SIMCHAS TORAH, by                    
First Line: Lechayim, my brethren, lechayim, I say!
Last Line: Who gave us the law on its parchment scroll.
Alternate Author Name(s): Gordon, J. L.; Gordon, Judah Loeb
Subject(s): Faith; God; Jews; Belief; Creed; Judaism


LECHAYIM, my brethren, Lechayim, I say!
Health, peace and good fortune I wish you to-day.
To-day we have ended the Torah once more,
To-day we begin it anew as of yore.
Be thankful and glad and the Lord extol,
Who gave us the Law on its parchment scroll.

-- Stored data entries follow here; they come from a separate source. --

Lemma server_error_is_error (f : Fault) : is_error 500 (server_error f).
Proof.
  unfold server_error, is_error. cbv zeta.
  destruct (String.eqb_spec (message_of f) "") as [E|NE].
  - exists "Server error". split; [reflexivity | discriminate].
  - now exists (message_of f).
Qed.

Lemma parse_failure_is_error : is_error 500 parse_failure.
Proof. exists "Failed to parse model JSON.". split; [reflexivity | discriminate]. Qed.

Lemma respond_parsed_cases (header : string) (parsed : JValue) :
  (exists html, render header parsed = Ok html
                /\ respond_parsed header parsed = respond 200 (HtmlBody html))
  \/ (exists f, render header parsed = Throw f
                /\ respond_parsed header parsed = server_error f).
Proof.
  unfold respond_parsed. destruct (render header parsed) as [html|f].
  - left. now exists html.
  - right. now exists f.
Qed.

Lemma error_is_no_page (code : nat) (r : Response) :
  code <> 200 -> is_error code r -> ~ is_page r.
Proof. intros NE (m & -> & _) (html & E). injection E as E. contradiction. Qed.

Lemma truthy_js_falsy (x : JsValue) : truthy_js x = false <-> falsy x.
Proof.
  unfold falsy. split.
  - destruct x as [[| [] | t | s | |]|]; cbn [truthy_js truthy]; try discriminate; auto 7.
    + intros E. apply negb_false_iff, orb_true_iff in E as [E|E];
        apply String.eqb_eq in E; subst t; auto 7.
    + intros E. apply negb_false_iff, String.eqb_eq in E. subst s. auto 7.
  - intros [-> | [-> | [-> | [-> | [-> | ->]]]]]; reflexivity.
Qed.

(** What audit.js answers before any upstream call. *)
Lemma audit_early_answer (env : Env) (req : Request) (r : Response) :
  Audit.handler env req = Return r ->
  is_error 405 r \/ is_error 500 r \/ is_error 400 r.
Proof.
  unfold Audit.handler.
  destruct (method req =? "POST"); cbn [negb].
  2:{ intros [= <-]. left. eexists. split; [reflexivity | discriminate]. }
  destruct (configured env); cbn [negb].
  2:{ intros [= <-]. right. left. eexists. split; [reflexivity | discriminate]. }
  destruct (negb (truthy_js (field req "src")) || negb (truthy_js (field req "tgt"))).
  { intros [= <-]. right. right. eexists. split; [reflexivity | discriminate]. }
  destruct (Audit.user _ _ _) as [u|f]; [discriminate|].
  intros [= <-]. right. left. apply server_error_is_error.
Qed.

The Torah has been our consolation,
Our help in exile and sore privation.
Lost have we all we were wont to prize,
Our holy temple a ruin lies.
Laid waste is the land where our songs we sung;
Forgotten our language, our mother tongue;
Of kingdom and priesthood are we bereft,
Our faith is our only treasure left.
God in our hearts, the Law in our hands,
We have wandered sadly through many lands;
We have suffered much, yet behold we live
Through the comfort the Law alone can give.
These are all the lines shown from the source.